The long-awaited widening and remodeling of the El Toro “Y,” now underway and due for completion in the summer of 1996, is expected to carry 400,000 vehicles daily. That, Caltrans officials say, is about 100,000 more than it handles today.

But given the popularity of living in South County, there will never be any getting away from the long, sometimes frustrating drives for those who have to commute to work.

Historically, says UC Irvine urban sociologist Mark Baldassare, “people in the new suburbs have put up with longer and more annoying commutes for the benefits of being farther away from the city, and certainly for people who are contemplating a move to, say, Oceanside or Moreno Valley, the new towns are very attractive alternatives.”
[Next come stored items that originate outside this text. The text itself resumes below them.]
(* ===== verification/AddDemo.v ===== *)
(** Two additions of a third replica, played: one that commits and completes,
    one that the primary's agent compensates. The theorems about additions
    are applied to them. *)

From S2P Require Import Prelude Types Lifecycle AddReplica Control Replicator Agent RemoveReplica Proto Convert Wire Crd Operation Effects AddWorkflow AddSteps Turns AddRuns AddSafety.

Set Default Goal Selector "!".

Module DemoAddition.
#[local] Existing Instance DemoRemove.ends.

Definition stable : StablePartitionSnapshotStatus := mkStablePartitionSnapshotStatus (mkEpochStatus 1 5) 1
  [mkStableReplicaSnapshotStatus 1 "u1" StablePrimary None; mkStableReplicaSnapshotStatus 2 "u2" StableActiveSecondary None] 2.
Definition grown : StablePartitionSnapshotStatus := mkStablePartitionSnapshotStatus (mkEpochStatus 1 5) 1
  [mkStableReplicaSnapshotStatus 1 "u1" StablePrimary None; mkStableReplicaSnapshotStatus 2 "u2" StableActiveSecondary None;
   mkStableReplicaSnapshotStatus 3 "u3" StableActiveSecondary None] 2.
Definition begun : result failure DurableOperationStatus :=
  start_add_replica "set" stable 3 "u3" "set-3" AmScaleUp 1 100.

Definition process : string := "0123456789abcdef0123456789abcdef".
Definition agent (done : list CorrelatedActionObservation) : ReplicaAgentStatus :=
  mkReplicaAgentStatus 3 REPLICA_LIFECYCLE_PEER_PROTOCOL_VERSION process 1 None done [].
Definition replica (inst : string) (role : Role) (configuration : option ReplicaConfigurationStatus)
    (connections : list ReplicaConnectionStatus) (build : option RuntimeBuildObservation)
    (done : list CorrelatedActionObservation) (label : option string) : ReplicaObservation :=
  mkReplicaObservation
    (mkReplicaStatusInfo inst role (mkEpoch 1 5) 7 None 7 true Granted configuration None None connections build (agent done))
    "http://control" "http://data" "pod" label.

Definition secondary2 : ReplicaObservation := replica "u2" ActiveSecondary None [] None [] (Some "secondary").
Definition observed (primary : ReplicaObservation) (target : ReplicaObservation) : OperationObservations :=
  <[1 := primary]> (<[2 := secondary2]> (<[3 := target]> ∅)).
Definition pods : gmap Z string := <[1 := "u1"]> (<[2 := "u2"]> (<[3 := "u3"]> ∅)).
Definition quiet : OperationObservations :=
  observed (replica "u1" Primary None [] None [] (Some "primary")) (replica "u3" IdleSecondary None [] None [] None).

Definition ready : list (OperationObservations * gmap Z string * option string * Z) :=
  [(quiet, pods, None, 101); (quiet, pods, None, 102)].
Definition played (turns : list (OperationObservations * gmap Z string * option string * Z)) :
    result failure (list membership_turn * DurableOperationStatus) :=
  op ← begun; add_play turns [] op.
Definition core : result failure AddReplicaIntent := r ← played ready; core_add_intent r.2.
Definition signature : string := match core with Ok c => add_signature c | Err _ => "" end.
Definition build_key : string := match core with Ok c => semantic_build_key c | Err _ => "" end.

(** The primary's agent has compensated the action. *)
Definition reported : CorrelatedActionObservation := mkCorrelatedActionObservation process 1
  (mkDurableActionObservation "set:add-replica:v3:1-5:3@u3:attempt-1:AddReplicaIntent" signature Completed None None
     (Some (ResAddReplica AddCompensated)) None None).
Definition compensated : OperationObservations :=
  observed (replica "u1" Primary None [] None [reported] (Some "primary")) (replica "u3" IdleSecondary None [] None [] None).
Definition undone : list (OperationObservations * gmap Z string * option string * Z) :=
  ready ++ [(quiet, pods, None, 103); (compensated, pods, None, 104); (compensated, pods, None, 105);
            (compensated, delete 3 pods, None, 106); (compensated, delete 3 pods, None, 107)].

(** The primary shows the new configuration, the target's connection and its
    build. *)
Definition built : RuntimeBuildObservation :=
  mkRuntimeBuildObservation "build" build_key 3 "u3" process BuildCompleted (Some 7) None.
Definition current : OperationObservations :=
  observed (replica "u1" Primary (Some (current_configuration grown)) [mkReplicaConnectionStatus 3 "u3"] (Some built) [] (Some "primary"))
    (replica "u3" ActiveSecondary None [] None [] (Some "secondary")).
Definition done : list (OperationObservations * gmap Z string * option string * Z) :=
  ready ++ [(quiet, pods, None, 103); (current, pods, None, 104); (current, pods, None, 105);
            (current, pods, Some "secondary", 106); (current, pods, Some "secondary", 107)].

Definition trace_of (turns : list (OperationObservations * gmap Z string * option string * Z)) : list membership_turn :=
  match played turns with Ok r => r.1 | Err _ => [] end.
Definition begun_operation : DurableOperationStatus :=
  match begun with Ok op => op | Err _ => mkDurableOperationStatus "" "" 0 OpAddReplica
    Phase.Poisoned None stable None None 0 0 None None None None None None None None None None 0 0 None None None None None None None None end.
Definition last_of (turns : list (OperationObservations * gmap Z string * option string * Z)) : DurableOperationStatus :=
  match played turns with Ok r => r.2 | Err _ => begun_operation end.

(** The turn a played run ends with. *)
Definition final_turn (turns : list (OperationObservations * gmap Z string * option string * Z)) : membership_turn :=
  match trace_of turns with tn :: _ => tn | [] => mkMembershipTurn begun_operation ∅ ∅ None 0 Wait end.
Definition turn_at (i : nat) (turns : list (OperationObservations * gmap Z string * option string * Z)) : membership_turn :=
  match trace_of turns !! i with Some tn => tn | None => mkMembershipTurn begun_operation ∅ ∅ None 0 Wait end.

Definition is_delete (d : Decision) : bool := match d with DeletePod "set-3" "u3" => true | _ => false end.
Definition completes (compensated : bool) (d : Decision) : bool :=
  match d with Complete _ _ c => Bool.eqb c compensated | _ => false end.
End DemoAddition.

Section played.
#[local] Existing Instance DemoRemove.ends.
Import DemoAddition.

Lemma addition_begun : start_add_replica "set" stable 3 "u3" "set-3" AmScaleUp 1 100 = Ok begun_operation.
Proof. vm_compute. reflexivity. Qed.

Lemma addition_run turns : is_ok (played turns) = true → add_run stable 3 "u3" "set-3" AmScaleUp grown (trace_of turns) (last_of turns).
Proof.
  unfold trace_of, last_of, played, begun. rewrite addition_begun. cbn [mbind result_bind].
  destruct (add_play turns [] begun_operation) as [[tr op]|] eqn:Hp; [|discriminate]. intros _.
  eapply add_play_run; [|exact Hp]. eapply add_run_start; [exact addition_begun|]. vm_compute. reflexivity.
Qed.

Lemma turn_at_in i turns : (i < length (trace_of turns))%nat → turn_at i turns ∈ trace_of turns.
Proof.
  intros Hi. unfold turn_at. destruct (lookup_lt_is_Some_2 _ _ Hi) as [tn Htn]. rewrite Htn. by eapply list_elem_of_lookup_2.
Qed.

Lemma undone_deletes : is_ok (played undone) && is_delete (mt_decision (turn_at 2 undone)) = true.
Proof. vm_compute. reflexivity. Qed.
Lemma undone_ends : is_ok (played undone) && completes true (mt_decision (turn_at 0 undone)) = true.
Proof. vm_compute. reflexivity. Qed.
Lemma done_ends : is_ok (played done) && completes false (mt_decision (turn_at 0 done)) = true.
Proof. vm_compute. reflexivity. Qed.

Lemma addition_never_undone_witness :
  ∃ tn, tn ∈ trace_of undone ∧ mt_decision tn = DeletePod "set-3" "u3" ∧ seen (uncommitted_shown stable 3 "u3") (trace_of undone).
Proof.
  pose proof undone_deletes as Hd. apply andb_true_iff in Hd as [Hok Hd].
  destruct (addition_never_undone stable 3 "u3" "set-3" AmScaleUp grown _ _ (addition_run undone Hok)) as [Hdel _].
  exists (turn_at 2 undone). assert (turn_at 2 undone ∈ trace_of undone) as Hin by (apply turn_at_in; vm_compute; lia).
  assert (mt_decision (turn_at 2 undone) = DeletePod "set-3" "u3") as He.
  { destruct (mt_decision (turn_at 2 undone)); try discriminate Hd. unfold is_delete in Hd. revert Hd. repeat case_match; by subst. }
  split; [exact Hin|]. split; [exact He|]. by apply (Hdel _ _ _ Hin He).
Defined.

Lemma completes_inv b d : completes b d = true → ∃ final s, d = Complete final s b.
Proof. destruct d; try discriminate. intros Hb%Bool.eqb_prop. subst. by eexists _, _. Qed.

Lemma addition_completion_attested_witness :
  (∃ core, attested_topology grown 3 "u3" core (mt_observations (turn_at 0 done))) ∧
  seen (target_gone 3 "u3") (trace_of undone).
Proof.
  pose proof done_ends as Hd. apply andb_true_iff in Hd as [Hok Hd]. apply completes_inv in Hd as (final & s & Hd).
  pose proof undone_ends as Hu. apply andb_true_iff in Hu as [Hok' Hu]. apply completes_inv in Hu as (final' & s' & Hu).
  assert (turn_at 0 done ∈ trace_of done) as Hin by (apply turn_at_in; vm_compute; lia).
  assert (turn_at 0 undone ∈ trace_of undone) as Hin' by (apply turn_at_in; vm_compute; lia).
  destruct (addition_completion_attested stable 3 "u3" "set-3" AmScaleUp grown _ _ _ (addition_run done Hok) Hin) as (H1 & _).
  destruct (addition_completion_attested stable 3 "u3" "set-3" AmScaleUp grown _ _ _ (addition_run undone Hok') Hin') as (_ & H2 & _).
  destruct (H1 _ _ Hd) as (_ & _ & _ & core & _ & Hatt). destruct (H2 _ _ Hu) as (_ & _ & _ & Hgone). split; [by exists core|done].
Defined.

Lemma quiet_addressed : addressed_observations quiet ∧
  ∀ i o, quiet !! i = Some o → generation_ok (as_generation (si_agent (ro_status o))).
Proof.
  assert (∀ i o, quiet !! i = Some o → ro_control_address o = "http://control" ∧ ro_replicator_address o = "http://data" ∧
    as_generation (si_agent (ro_status o)) = process) as Hall.
  { intros i o. unfold quiet, observed. rewrite !lookup_insert_Some, lookup_empty.
    intros [[_ <-]|[_ [[_ <-]|[_ [[_ <-]|[_ ?]]]]]]; done. }
  split; intros i o Ho; destruct (Hall i o Ho) as (H1 & H2 & H3); [by rewrite H1, H2|]. rewrite H3. vm_compute. reflexivity.
Qed.

Definition freezes (d : result failure Decision) : bool :=
  match d with Ok (Persist next) => bool_decide (op_phase next = Phase.AddDispatchIntent) | _ => false end.
Lemma begun_freezes : freezes (decide_add_replica begun_operation quiet pods None 101) = true.
Proof. vm_compute. reflexivity. Qed.

Lemma frozen_intent_equivalent_witness :
  ∃ next core, decide_add_replica begun_operation quiet pods None 101 = Ok (Persist next) ∧
    core_add_intent next = Ok core ∧ validate_add_operation next = Ok tt.
Proof.
  pose proof begun_freezes as Hf. unfold freezes in Hf.
  destruct (decide_add_replica begun_operation quiet pods None 101) as [[next| | | | | | | | | |]|] eqn:Hd; try discriminate Hf.
  apply bool_decide_eq_true in Hf.
  assert (add_run stable 3 "u3" "set-3" AmScaleUp grown [] begun_operation) as Hrun.
  { eapply add_run_start; [exact addition_begun|]. vm_compute. reflexivity. }
  destruct (frozen_intent_equivalent stable 3 "u3" "set-3" AmScaleUp grown [] begun_operation quiet pods None 101 Hrun) as (_ & _ & Hnext).
  destruct quiet_addressed as [Ha Hg].
  destruct (Hnext next Hd Hf Ha Hg) as (core & _ & Hcore & Hv); [vm_compute; first [reflexivity|discriminate]..|].
  by exists next, core.
Defined.
End played.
Commuting from the new suburbs in the hills of South County, he says, “is going to be a lot shorter and a lot less annoying than commuting from the Inland Empire or northern San Diego County, which are the other places that would give you that feeling of newness, that sense of being on the edge of the suburbs.”

How the Poll Was Done

The Times Orange County Poll was conducted by Mark Baldassare & Associates. The telephone survey of 600 adult residents in Rancho Santa Margarita, Coto de Caza, Dove Canyon, Portola Hills, Foothill Ranch and Robinson Ranch was conducted Feb. 10-13 on weekday nights and weekend days. A computer-generated random sample of telephone numbers was used.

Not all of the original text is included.